» **Work to complete**:
From the top of the entries below through the line containing "From Stdlib Require Import ZArith Lia Ascii.", return every line exactly as written, please, and stop there.

» **Extracted records**:
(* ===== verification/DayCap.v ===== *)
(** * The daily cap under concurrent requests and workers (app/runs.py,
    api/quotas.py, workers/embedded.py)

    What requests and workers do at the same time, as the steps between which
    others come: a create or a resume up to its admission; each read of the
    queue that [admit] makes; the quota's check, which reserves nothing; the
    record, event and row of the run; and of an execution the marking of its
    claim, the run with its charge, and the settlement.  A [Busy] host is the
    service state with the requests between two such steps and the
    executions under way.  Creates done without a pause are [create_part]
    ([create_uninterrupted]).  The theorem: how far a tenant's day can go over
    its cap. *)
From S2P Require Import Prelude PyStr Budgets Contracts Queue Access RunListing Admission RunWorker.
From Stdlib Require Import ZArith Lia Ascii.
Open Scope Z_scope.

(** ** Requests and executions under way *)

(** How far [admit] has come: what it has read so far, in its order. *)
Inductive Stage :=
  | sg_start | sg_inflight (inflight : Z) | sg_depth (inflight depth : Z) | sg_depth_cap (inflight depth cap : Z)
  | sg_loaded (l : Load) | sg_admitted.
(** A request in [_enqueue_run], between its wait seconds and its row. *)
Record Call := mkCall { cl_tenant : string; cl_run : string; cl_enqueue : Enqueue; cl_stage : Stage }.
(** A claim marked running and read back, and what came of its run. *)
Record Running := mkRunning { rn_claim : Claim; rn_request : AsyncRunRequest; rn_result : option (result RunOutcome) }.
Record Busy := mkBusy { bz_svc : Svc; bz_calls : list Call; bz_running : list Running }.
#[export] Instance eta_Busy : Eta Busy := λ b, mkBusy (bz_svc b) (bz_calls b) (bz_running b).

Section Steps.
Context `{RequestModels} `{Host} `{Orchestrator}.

» **Problem solution**:
(* ===== verification/DayCap.v ===== *)
(** * The daily cap under concurrent requests and workers (app/runs.py,
    api/quotas.py, workers/embedded.py)

    What requests and workers do at the same time, as the steps between which
    others come: a create or a resume up to its admission; each read of the
    queue that [admit] makes; the quota's check, which reserves nothing; the
    record, event and row of the run; and of an execution the marking of its
    claim, the run with its charge, and the settlement.  A [Busy] host is the
    service state with the requests between two such steps and the
    executions under way.  Creates done without a pause are [create_part]
    ([create_uninterrupted]).  The theorem: how far a tenant's day can go over
    its cap. *)
From S2P Require Import Prelude PyStr Budgets Contracts Queue Access RunListing Admission RunWorker.
From Stdlib Require Import ZArith Lia Ascii.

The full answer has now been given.